__Supplied information__

◇ ◇ ◇ ◇ ◇

(* ===== verification/Sessions.v ===== *)
(** * internal/saas: browser sessions

    session.go and oidc.go.  The store keeps the hash of a session token; [maxAge] and
    the clock's readings are arguments.  The verifier of identity tokens is an argument
    of the sign-in. *)

From Stdlib Require Import Ascii.
From S2P Require Import Prelude Sha256 Json GoStrings Atomic Saas Accounts.
Import GoStrings Saas Accounts.

Module Sessions.

Record Session := {
  se_ID : string;
  se_AccountID : string;
  se_CreatedAt : Z;
  se_Label : string;
}.

Record SessionStore := {
  ss_byHash : gmap string string;
  ss_records : gmap string Session;
  ss_hashByID : gmap string string;
  ss_createdH : gmap string Z;
  ss_nextID : Z;
}.

Definition DefaultSessionMaxAge : Z := 30 * 24 * hour.

Definition NewSessionStore : SessionStore :=
  {| ss_byHash := ∅; ss_records := ∅; ss_hashByID := ∅; ss_createdH := ∅; ss_nextID := 0 |}.

Definition hashSession (token : string) : string := Sha256.EncodeToString (Sha256.Sum256 token).

(** [nextID] is a uint64. *)
Definition session_id (n : Z) : string := "sess-" +:+ Json.fmt_int n.

Definition IssueSession (now : Z) (accountID token label : string) (s : SessionStore) : string * SessionStore :=
  let next := (ss_nextID s + 1) mod 2 ^ 64 in
  let id := session_id next in
  let h := hashSession token in
  (id, {| ss_byHash := <[h := accountID]> (ss_byHash s);
          ss_records := <[id := {| se_ID := id; se_AccountID := accountID; se_CreatedAt := now; se_Label := label |}]>
                          (ss_records s);
          ss_hashByID := <[id := h]> (ss_hashByID s);
          ss_createdH := <[h := now]> (ss_createdH s);
          ss_nextID := next |}).

Definition Issue (now : Z) (accountID token : string) (s : SessionStore) : SessionStore :=
  (IssueSession now accountID token "session" s).2.

(** Without the session of an identifier and a hash. *)
Definition drop_session (id h : string) (s : SessionStore) : SessionStore :=
  {| ss_byHash := delete h (ss_byHash s); ss_records := delete id (ss_records s);
     ss_hashByID := delete id (ss_hashByID s); ss_createdH := delete h (ss_createdH s); ss_nextID := ss_nextID s |}.

Definition drop_hash (h : string) (s : SessionStore) : SessionStore :=
  {| ss_byHash := delete h (ss_byHash s); ss_records := ss_records s; ss_hashByID := ss_hashByID s;
     ss_createdH := delete h (ss_createdH s); ss_nextID := ss_nextID s |}.

Section sessions.
Context `{!SliceSort, !MapRange}.

(** Only the first session met with the hash loses its record. *)
Definition expireByHash (h : string) (s : SessionStore) : SessionStore :=
  match list_find (λ '(_, hh), hh = h) (map_range "expireByHash" (ss_hashByID s)) with
  | Some (_, (id, _)) => drop_session id h s
  | None => drop_hash h s
  end.

(** The lookup and the removal of an expired session take the lock separately. *)
Definition Resolve (maxAge now : Z) (token : string) : prog SessionStore (result saas_error string) :=
  let h := hashSession token in
  do (id, created) := rd (λ s, (ss_byHash s !! h, ss_createdH s !! h));
  match id with
  | None => Ret (Err ErrSessionInvalid)
  | Some id =>
      if (0 <? maxAge) && from_option (λ c, maxAge <? time_sub now c) false created then
        do _ := op (λ s, (tt, expireByHash h s));
        Ret (Err ErrSessionInvalid)
      else Ret (Ok id)
  end.

Definition later (a b : Session) : bool := se_CreatedAt b <? se_CreatedAt a.

Definition ListByAccount (accountID : string) (s : SessionStore) : list Session :=
  sort_slice later (filter (λ r, se_AccountID r = accountID) (map_range "ListByAccount" (ss_records s)).*2).

Definition Revoke (accountID sessionID : string) (s : SessionStore) : result saas_error unit * SessionStore :=
  match ss_records s !! sessionID with
  | Some rec =>
      if negb (bool_decide (se_AccountID rec = accountID)) then (Err ErrNotFound, s)
      else (Ok tt, drop_session sessionID (default "" (ss_hashByID s !! sessionID)) s)
  | None => (Err ErrNotFound, s)
  end.

Definition revoke_step (accountID : string) (s : SessionStore) (kv : string * Session) : SessionStore :=
  if negb (bool_decide (se_AccountID kv.2 = accountID)) then s
  else drop_session kv.1 (default "" (ss_hashByID s !! kv.1)) s.

Definition RevokeAll (accountID : string) (s : SessionStore) : SessionStore :=
  foldl (revoke_step accountID) s (map_range "RevokeAll" (ss_records s)).

(** ** The session service and the sign-in *)

Section service.
Context {S : Type} `{!Store S}.

Abbreviation state := (S * SessionStore)%type (only parsing).

Definition session_Resolve (maxAge now : Z) (token : string) :
    prog state (result saas_error (Account * list Organization)) :=
  do? accountID := on_snd (Resolve maxAge now token);
  do acct := on_fst (rd (GetAccount accountID));
  match acct with
  | Err _ => Ret (Err ErrSessionInvalid)
  | Ok acct =>
      do? orgs := on_fst (Organizations accountID);
      Ret (Ok (acct, orgs))
  end.

Record OIDCClaims := { oc_Subject : string; oc_Email : string; oc_EmailVerified : bool }.

(** [verify] is the provider's verifier, [token] the fresh session token. *)
Definition SignIn (verify : string → option OIDCClaims) (homeRegion orgID acctID token : string) (now : Z)
    (rawIDToken : string) : prog state (result saas_error (Account * string)) :=
  match verify rawIDToken with
  | None => Ret (Err ErrLoginRejected)
  | Some claims =>
      if bool_decide (oc_Email claims = "") || negb (oc_EmailVerified claims) then Ret (Err ErrLoginRejected)
      else
        do? acct := on_fst (FindOrCreateByEmail homeRegion orgID acctID now (oc_Email claims));
        do _ := on_snd (op (λ s, (tt, Issue now (a_ID acct) token s)));
        Ret (Ok (acct, token))
  end.

End service.

End sessions.

End Sessions.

◇ ◇ ◇ ◇ ◇

__The problem__
Extract from the listing above the lines between the line containing "Module Sessions." and the line containing "ss_hashByID := <[id", keeping both of those lines. Output nothing else.

__Task solution__
Module Sessions.

Record Session := {
  se_ID : string;
  se_AccountID : string;
  se_CreatedAt : Z;
  se_Label : string;
}.

Record SessionStore := {
  ss_byHash : gmap string string;
  ss_records : gmap string Session;
  ss_hashByID : gmap string string;
  ss_createdH : gmap string Z;
  ss_nextID : Z;
}.

Definition DefaultSessionMaxAge : Z := 30 * 24 * hour.

Definition NewSessionStore : SessionStore :=
  {| ss_byHash := ∅; ss_records := ∅; ss_hashByID := ∅; ss_createdH := ∅; ss_nextID := 0 |}.

Definition hashSession (token : string) : string := Sha256.EncodeToString (Sha256.Sum256 token).

(** [nextID] is a uint64. *)
Definition session_id (n : Z) : string := "sess-" +:+ Json.fmt_int n.

Definition IssueSession (now : Z) (accountID token label : string) (s : SessionStore) : string * SessionStore :=
  let next := (ss_nextID s + 1) mod 2 ^ 64 in
  let id := session_id next in
  let h := hashSession token in
  (id, {| ss_byHash := <[h := accountID]> (ss_byHash s);
          ss_records := <[id := {| se_ID := id; se_AccountID := accountID; se_CreatedAt := now; se_Label := label |}]>
                          (ss_records s);
          ss_hashByID := <[id := h]> (ss_hashByID s);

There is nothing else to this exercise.